__Description of the task__. Reproduce the listing in full. Keep every character unchanged.

__The input__.
(* ===== verification/Verify.v ===== *)
(** * The verifier (crates/mecmcp-audit/src/bin/mecmcp-verify.rs)

    What [mecmcp-verify] reads, in what order it checks, and what it reports.
    A run the recorder wrote passes; and what passes is what was recorded: of
    the history the manifest names, at most records at its beginning can be
    missing, unless SHA-256 collides. *)

From S2P Require Import Prelude Externals Json Text Canonical Evidence Recorder Spool Pipeline DeviceLog.
From Stdlib Require Import Ascii.

Open Scope list_scope.

Record SegmentManifest := { sm_segment_seq : N; sm_final_seq : N; sm_head_hash : string }.

Record ServerManifest := { svm_server_id : string; svm_segments : list SegmentManifest }.

Record RunManifest := { rm_run_id : string; rm_cutoff : string; rm_servers : list ServerManifest }.

Inductive Violation :=
| MissingServerChain (server_id : string)
| MissingSegment (server_id : string) (segment_seq : N)
| RecordHashMismatch (server_id : string) (segment_seq : N) (record_index : nat) (expected actual : string)
| SegmentChainBreak (server_id : string) (segment_seq : N) (expected_prev actual_prev : string)
| HeadHashMismatch (server_id : string) (segment_seq : N) (expected actual : string)
| SignatureVerificationFailed (server_id : string) (segment_seq : N) (pubkey_name error : string)
| OrphanedDeviceCommit (device_id commit_sha request_id : string)
| OrphanedAuditRecord (server_id request_id : string)
| DuplicateSegmentSeq (server_id : string) (segment_seq : N).

Record Summary := {
  servers_verified : nat;
  segments_verified : nat;
  records_verified : nat;
  device_commits_checked : nat;
}.

Record VerificationResult := { vr_passed : bool; vr_violations : list Violation; vr_summary : Summary }.

(** [serde_json::from_str] of the manifest. *)
Class ManifestText := { parse_manifest : string -> result RunManifest string }.

(** The files given to the verifier: a file is its bytes or the error of
    reading it, and a name that is not there is not in the directory. *)
Definition file : Type := result file_bytes string.

Record Input := {
  in_manifest : file;
  in_chains : gmap string file;
  in_pubkeys : list (string * KeyFile);
  in_device_log : option file;
}.

(** [std::fs::read_to_string]. *)
Definition read_to_string (f : file) : result string string :=
  let? data := f in
  ensure valid_text data else "stream did not contain valid UTF-8";
  Ok (String.string_of_list_ascii data).

(** ** File names *)

(** Before and after the last dot. *)
Fixpoint rsplit_dot (s : string) : option (string * string) :=
  match s with
  | EmptyString => None
  | String c s =>
      match rsplit_dot s with
      | Some (before, after) => Some (String c before, after)
      | None => if Ascii.eqb c "." then Some ("", s) else None
      end
  end.

(** [Path::file_stem] and [Path::extension] of a file name. *)
Definition stem_and_extension (name : string) : string * option string :=
  if String.eqb name ".." then (name, None) else
  match rsplit_dot name with
  | Some (EmptyString, _) | None => (name, None)
  | Some (before, after) => (before, Some after)
  end.

Section verify.
Context `{Externals} `{JsonStrings} `{KeyBytes} `{LineCodec ClosedSegment} `{ManifestText}.

(** ** Chain files *)

Definition seq_le (a b : ClosedSegment) : Prop := (cl_segment_seq a <= cl_segment_seq b)%N.

#[local] Instance seq_le_dec : RelDecision seq_le.
Proof. intros a b. unfold seq_le. apply _. Defined.

(** The first number that follows itself. *)
Fixpoint repeated_seq (segments : list ClosedSegment) : option N :=
  match segments with
  | a :: (b :: _) as l => if (cl_segment_seq b =? cl_segment_seq a)%N then Some (cl_segment_seq b) else repeated_seq l
  | _ => None
  end.

Definition load_chain_segments (f : file) (run_id : string) : result (list ClosedSegment) string :=
  let? data := f in
  let? all := read_items (fun e => e) (fun e => e) (lines data) in
  let segments := merge_sort seq_le (List.filter (fun s => String.eqb (cl_run_id s) run_id) all) in
  match repeated_seq segments with
  | Some seq => Err ("Duplicate segment_seq " +:+ pretty seq)
  | None => Ok segments
  end.

Definition chain_file (server_id : string) : string := server_id +:+ ".jsonl".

__Result below__.
(* ===== verification/Verify.v ===== *)
(** * The verifier (crates/mecmcp-audit/src/bin/mecmcp-verify.rs)

    What [mecmcp-verify] reads, in what order it checks, and what it reports.
    A run the recorder wrote passes; and what passes is what was recorded: of
    the history the manifest names, at most records at its beginning can be
    missing, unless SHA-256 collides. *)

From S2P Require Import Prelude Externals Json Text Canonical Evidence Recorder Spool Pipeline DeviceLog.
From Stdlib Require Import Ascii.

Open Scope list_scope.

Record SegmentManifest := { sm_segment_seq : N; sm_final_seq : N; sm_head_hash : string }.

Record ServerManifest := { svm_server_id : string; svm_segments : list SegmentManifest }.

Record RunManifest := { rm_run_id : string; rm_cutoff : string; rm_servers : list ServerManifest }.

Inductive Violation :=
| MissingServerChain (server_id : string)
| MissingSegment (server_id : string) (segment_seq : N)
| RecordHashMismatch (server_id : string) (segment_seq : N) (record_index : nat) (expected actual : string)
| SegmentChainBreak (server_id : string) (segment_seq : N) (expected_prev actual_prev : string)
| HeadHashMismatch (server_id : string) (segment_seq : N) (expected actual : string)
| SignatureVerificationFailed (server_id : string) (segment_seq : N) (pubkey_name error : string)
| OrphanedDeviceCommit (device_id commit_sha request_id : string)
| OrphanedAuditRecord (server_id request_id : string)
| DuplicateSegmentSeq (server_id : string) (segment_seq : N).

Record Summary := {
  servers_verified : nat;
  segments_verified : nat;
  records_verified : nat;
  device_commits_checked : nat;
}.

Record VerificationResult := { vr_passed : bool; vr_violations : list Violation; vr_summary : Summary }.

(** [serde_json::from_str] of the manifest. *)
Class ManifestText := { parse_manifest : string -> result RunManifest string }.

(** The files given to the verifier: a file is its bytes or the error of
    reading it, and a name that is not there is not in the directory. *)
Definition file : Type := result file_bytes string.

Record Input := {
  in_manifest : file;
  in_chains : gmap string file;
  in_pubkeys : list (string * KeyFile);
  in_device_log : option file;
}.

(** [std::fs::read_to_string]. *)
Definition read_to_string (f : file) : result string string :=
  let? data := f in
  ensure valid_text data else "stream did not contain valid UTF-8";
  Ok (String.string_of_list_ascii data).

(** ** File names *)

(** Before and after the last dot. *)
Fixpoint rsplit_dot (s : string) : option (string * string) :=
  match s with
  | EmptyString => None
  | String c s =>
      match rsplit_dot s with
      | Some (before, after) => Some (String c before, after)
      | None => if Ascii.eqb c "." then Some ("", s) else None
      end
  end.

(** [Path::file_stem] and [Path::extension] of a file name. *)
Definition stem_and_extension (name : string) : string * option string :=
  if String.eqb name ".." then (name, None) else
  match rsplit_dot name with
  | Some (EmptyString, _) | None => (name, None)
  | Some (before, after) => (before, Some after)
  end.

Section verify.
Context `{Externals} `{JsonStrings} `{KeyBytes} `{LineCodec ClosedSegment} `{ManifestText}.

(** ** Chain files *)

Definition seq_le (a b : ClosedSegment) : Prop := (cl_segment_seq a <= cl_segment_seq b)%N.

#[local] Instance seq_le_dec : RelDecision seq_le.
Proof. intros a b. unfold seq_le. apply _. Defined.

(** The first number that follows itself. *)
Fixpoint repeated_seq (segments : list ClosedSegment) : option N :=
  match segments with
  | a :: (b :: _) as l => if (cl_segment_seq b =? cl_segment_seq a)%N then Some (cl_segment_seq b) else repeated_seq l
  | _ => None
  end.

Definition load_chain_segments (f : file) (run_id : string) : result (list ClosedSegment) string :=
  let? data := f in
  let? all := read_items (fun e => e) (fun e => e) (lines data) in
  let segments := merge_sort seq_le (List.filter (fun s => String.eqb (cl_run_id s) run_id) all) in
  match repeated_seq segments with
  | Some seq => Err ("Duplicate segment_seq " +:+ pretty seq)
  | None => Ok segments
  end.

Definition chain_file (server_id : string) : string := server_id +:+ ".jsonl".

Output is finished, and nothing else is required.